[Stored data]
# # #

(* ===== verification/Deletion.v ===== *)
(** * Deleting a machine

    What has happened before the operator gives up its finalizer: the docker
    machine was removed and the cloud resources of its driver were deleted.
    Conversely, reconciling a machine that is not being deleted destroys
    nothing. *)

From S2P Require Import Prelude GoLib Types Conditions Summary Effects Kube Aws Azure Cleanup Cluster MachineOps Reconcile Logic History Footprint Yields.

(** ** What it means to be cleaned up, read off a history *)

Definition rm_command (name : string) : list string := ["rm"; name; "-y"].

(** [docker-machine rm] ran and its failure, if any, was [NotFound]. *)
Definition rm_done (name : string) (h : list Event) : Prop :=
  ∃ r, Ev (Exec None "docker-machine" (rm_command name)) r ∈ h ∧
       match ex_err r with None => True | Some e => IsNotFound e = true end.

(** The VPC, if one was recorded, was deleted or did not exist any more. *)
Definition aws_done (m : Machine) (h : list Event) : Prop :=
  annotation m awsVPCIDAnnotation = "" ∨
  ∃ c r, Ev (DeleteVpc c (annotation m awsVPCIDAnnotation)) r ∈ h ∧
         ignore_missing r = inl tt.

(** The deletion of the resource group was started and finished. *)
Definition azure_done (m : Machine) (h : list Event) : Prop :=
  ∃ cred p, Ev (AzBeginDelete cred (getResourceGroupName m)) (inl p) ∈ h ∧
            Ev (AzPollUntilDone p) (inl tt) ∈ h.

(** The machine names its driver, whose resources were deleted. *)
Definition cloud_done (m : Machine) (h : list Event) : Prop :=
  ∃ d, Driver (Spec m) = Some d ∧
    (lor_Name d = AWSDriver → aws_done m h) ∧ (lor_Name d = AzureDriver → azure_done m h).

Definition cleanup_done (m : Machine) (h : list Event) : Prop :=
  rm_done (Name (Meta m)) h ∧ cloud_done m h.

Lemma elem_of_prefix {A} (x : A) h h' : x ∈ h → h `prefix_of` h' → x ∈ h'.
Proof. intros Hx [l ->]. apply elem_of_app. by left. Qed.

Lemma rm_done_mono name h h' : rm_done name h → h `prefix_of` h' → rm_done name h'.
Proof. intros (r & Hr & He) Hp. exists r. eauto using elem_of_prefix. Qed.

Lemma cleanup_done_mono m h h' : cleanup_done m h → h `prefix_of` h' → cleanup_done m h'.
Proof.
  intros [Hrm (d & Hd & Haws & Haz)] Hp. split; [by eapply rm_done_mono|]. exists d.
  split_and!; [done| |].
  - intros H. destruct (Haws H) as [?|(c & r & Hin & Hr)]; [by left|]. right.
    exists c, r. eauto using elem_of_prefix.
  - intros H. destruct (Haz H) as (cred & p & H1 & H2). exists cred, p.
    eauto using elem_of_prefix.
Qed.

(** It depends on the metadata and the specification of the machine alone. *)
Lemma cleanup_done_same m m' h :
  Meta m = Meta m' → Spec m = Spec m' → cleanup_done m h → cleanup_done m' h.
Proof.
  unfold cleanup_done, cloud_done, aws_done, azure_done, annotation, getResourceGroupName.
  by intros -> ->.
Qed.

(** ** Which machine a deletion is about *)

(** The machine the answer of a status patch carries. *)
Definition status_answer (e : Event) : option Machine :=
  match submitted e with Some _ => answered e | None => None end.

(** The machine the receiver holds, up to its status, in a reconciliation that
    deletes: the answer of the last status patch, or else of the read the
    reconciliation began with. *)
Definition held (h : list Event) : option Machine :=
  match last (omap status_answer h) with
  | Some m => Some m
  | None => head h ≫= answered
  end.

Lemma held_status h e m : status_answer e = Some m → held (h ++ [e]) = Some m.
Proof. intros He. unfold held. rewrite omap_app. simpl. rewrite He, last_snoc. done. Qed.

Lemma held_app h l m :
  held h = Some m → Forall (λ e, status_answer e = None) l → held (h ++ l) = Some m.
Proof.
  intros Hh Hl. unfold held in *. rewrite omap_app.
  assert (omap status_answer l = []) as ->.
  { induction Hl as [|e l He _ IH]; [done|]. simpl. by rewrite He. }
  rewrite app_nil_r. by destruct h.
Qed.

(** ** The cleanup establishes it *)

Section Cleanup_specs.
Context {World : Type} `{SV : !Services World}.
Context (G : Guard) (E : Prop) (HE : E).
Implicit Types s : St World.

(** A quiet step inside a sequence. *)
Lemma wp_quiet {A B} (m : M World A) (k : A → M World B) Q s :
  quiet G E m →
  (∀ a s', machineObj s' = machineObj s → trace s `prefix_of` trace s' →
     wp G E (k a) Q s') →
  wp G E (m ≫= k) Q s.
Proof.
  intros Hq Hk. apply wp_bind. eapply wp_mono; [apply wp_extend, Hq|].
  intros a s' [Hm Hp]. by apply Hk.
Qed.

Lemma wp_quiet_try {A B} (m : M World (Res A)) (k : A → M World (Res B)) Q s :
  quiet G E m →
  (∀ a s', machineObj s' = machineObj s → trace s `prefix_of` trace s' →
     wp G E (k a) Q s') →
  (∀ e s', machineObj s' = machineObj s → Q (inr e) s') →
  wp G E (tryE m k) Q s.
Proof.
  intros Hq Hk He. apply wp_tryE. eapply wp_mono; [apply wp_extend, Hq|].
  intros [a|e] s' [Hm Hp]; auto.
Qed.

(** Success of [op] started with machine [m] means [P] of the history. *)
Definition achieves (op : M World (Res unit)) (m : Machine) (P : list Event → Prop) : Prop :=
  ∀ s, machineObj s = Some m →
    wp G E op (λ r s', machineObj s' = Some m ∧ (r = inl tt → P (trace s'))) s.

Lemma deleteAwsVpc_achieves c id m :
  allows G fp_ec2_delete →
  achieves (deleteAwsVpc c id) m (λ h, annotation m awsVPCIDAnnotation = "" ∨
    ∃ r, Ev (DeleteVpc c id) r ∈ h ∧ ignore_missing r = inl tt).
Proof.
  intros HG s Hm. unfold deleteAwsVpc.
  apply wp_bind, wp_the_machine; [|done]. intros m' Hm'. assert (m' = m) as -> by congruence.
  case_decide as Ha; [apply wp_ret; auto|].
  apply wp_quiet.
  { case_match; [apply quiet_deleteAwsSubnet; [done|allowed]|by apply quiet_ret]. }
  intros _ s1 Hs1 _. apply wp_quiet_try; [apply quiet_deleteSecurityGroup; [done|allowed]| |].
  2: { intros e s2 Hs2. split; [congruence|done]. }
  intros _ s2 Hs2 _. apply wp_bind, wp_call. intros r w _. split; [allowed|].
  apply wp_ret. simpl. split; [congruence|]. intros Hr. right. exists r.
  split; [|done]. apply elem_of_app. right. by left.
Qed.

Lemma cleanupAWSResources_achieves m :
  allows G fp_cloud → achieves cleanupAWSResources m (aws_done m).
Proof.
  intros HG s Hm. unfold cleanupAWSResources.
  apply wp_quiet_try; [apply quiet_awsEC2Client; [done|allowed]| |].
  2: { intros e s2 Hs2. split; [congruence|done]. }
  intros c s1 Hs1 _. apply wp_bind, wp_the_machine; [|done].
  intros m' Hm'. assert (m' = m) as -> by congruence.
  eapply wp_mono; [apply (deleteAwsVpc_achieves _ _ m); [allowed|congruence]|].
  intros r s2 [Hs2 Hr]. split; [done|]. intros Hok. unfold aws_done.
  destruct (Hr Hok) as [?|(r' & ? & ?)]; eauto.
Qed.

Lemma deleteAzureResourceGroup_achieves m :
  allows G fp_cloud → achieves deleteAzureResourceGroup m (azure_done m).
Proof.
  intros HG s Hm. unfold deleteAzureResourceGroup.
  apply wp_bind, wp_the_machine; [|done]. intros m' _.
  apply wp_quiet_try; [apply quiet_getAzureCredential; [done|allowed]| |].
  2: { intros e s2 Hs2. split; [congruence|done]. }
  intros cred s1 Hs1 _. apply wp_tryE, wp_call. intros r1 w1 _. split; [allowed|].
  destruct r1; [|simpl; split; [congruence|done]].
  apply wp_tryE, wp_call. intros r2 w2 _. split; [allowed|].
  destruct r2; [|simpl; split; [congruence|done]].
  apply wp_bind, wp_the_machine; simpl; [|done].
  intros m2 Hm2. assert (m2 = m) as -> by congruence.
  apply wp_tryE, wp_call. intros r3 w3 _. split; [allowed|].
  destruct r3 as [p|]; [|simpl; split; [congruence|done]].
  apply wp_tryE, wp_call. intros r4 w4 _. split; [allowed|]. simpl.
  destruct r4 as [[]|]; [|simpl; split; [congruence|done]].
  apply wp_ret. simpl. split; [congruence|]. intros _. exists cred, p.
  rewrite <- !app_assoc. simpl. set_solver.
Qed.

Lemma cleanup_cloud_achieves m :
  allows G fp_cloud → achieves cleanup_cloud m (cloud_done m).
Proof.
  intros HG s Hm. unfold cleanup_cloud, driverName.
  apply wp_bind, wp_bind, wp_the_machine; [|done].
  intros m' Hm'. assert (m' = m) as -> by congruence.
  apply wp_bind, wp_deref; [|done]. intros d Hd. apply wp_ret.
  case_decide as H1; [|case_decide as H2].
  - eapply wp_mono; [by apply cleanupAWSResources_achieves|].
    intros r s1 [Hs1 Hr]. split; [done|]. intros Hok. exists d.
    split_and!; [done|auto|]. rewrite H1. done.
  - eapply wp_mono; [by apply deleteAzureResourceGroup_achieves|].
    intros r s1 [Hs1 Hr]. split; [done|]. intros Hok. exists d.
    split_and!; [done| |auto]. rewrite H2. done.
  - apply wp_ret. split; [done|]. intros _. by exists d.
Qed.

Lemma deleteDockerMachine_achieves m :
  allows G [CExec] → achieves deleteDockerMachine m (rm_done (Name (Meta m))).
Proof.
  intros HG s Hm. unfold deleteDockerMachine.
  apply wp_bind, wp_the_machine; [|done].
  intros m' Hm'. assert (m' = m) as -> by congruence.
  apply wp_bind, wp_call. intros r w _. split; [allowed|]. simpl.
  assert (Ev (Exec None "docker-machine" (rm_command (Name (Meta m)))) r ∈
          trace s ++ [Ev (Exec None "docker-machine" (rm_command (Name (Meta m)))) r]) as Hin
    by set_solver.
  destruct (ex_err r) as [e|] eqn:He; apply wp_ret; simpl; (split; [done|]).
  - unfold IgnoreNotFound. intros Hok. exists r. split; [done|]. rewrite He.
    by destruct (IsNotFound e).
  - intros _. exists r. split; [done|]. by rewrite He.
Qed.

Lemma cleanupMachineResources_achieves m :
  allows G fp_cleanup → achieves cleanupMachineResources m (cleanup_done m).
Proof.
  intros HG s Hm. unfold cleanupMachineResources.
  apply wp_quiet_try; [apply quiet_deleteFiles; [done|allowed]| |].
  2: { intros e s1 Hs1. split; [congruence|done]. }
  intros _ s1 Hs1 _. apply wp_tryE.
  eapply wp_mono; [apply (deleteDockerMachine_achieves m); [allowed|congruence]|].
  intros [[]|e] s2 [Hs2 Hrm]; [|done]. specialize (Hrm eq_refl).
  eapply wp_mono; [apply wp_extend, (cleanup_cloud_achieves m); [allowed|done]|].
  intros r s3 [[Hs3 Hc] Hp]. split; [done|]. intros Hok.
  split; [by eapply rm_done_mono|auto].
Qed.
End Cleanup_specs.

# # #

• Exercise prompt:
Please find all lines of the entries that hold the string "Prop" and copy them.

• Task output:
Definition rm_done (name : string) (h : list Event) : Prop :=
Definition aws_done (m : Machine) (h : list Event) : Prop :=
Definition azure_done (m : Machine) (h : list Event) : Prop :=
Definition cloud_done (m : Machine) (h : list Event) : Prop :=
Definition cleanup_done (m : Machine) (h : list Event) : Prop :=
Context (G : Guard) (E : Prop) (HE : E).
Definition achieves (op : M World (Res unit)) (m : Machine) (P : list Event → Prop) : Prop :=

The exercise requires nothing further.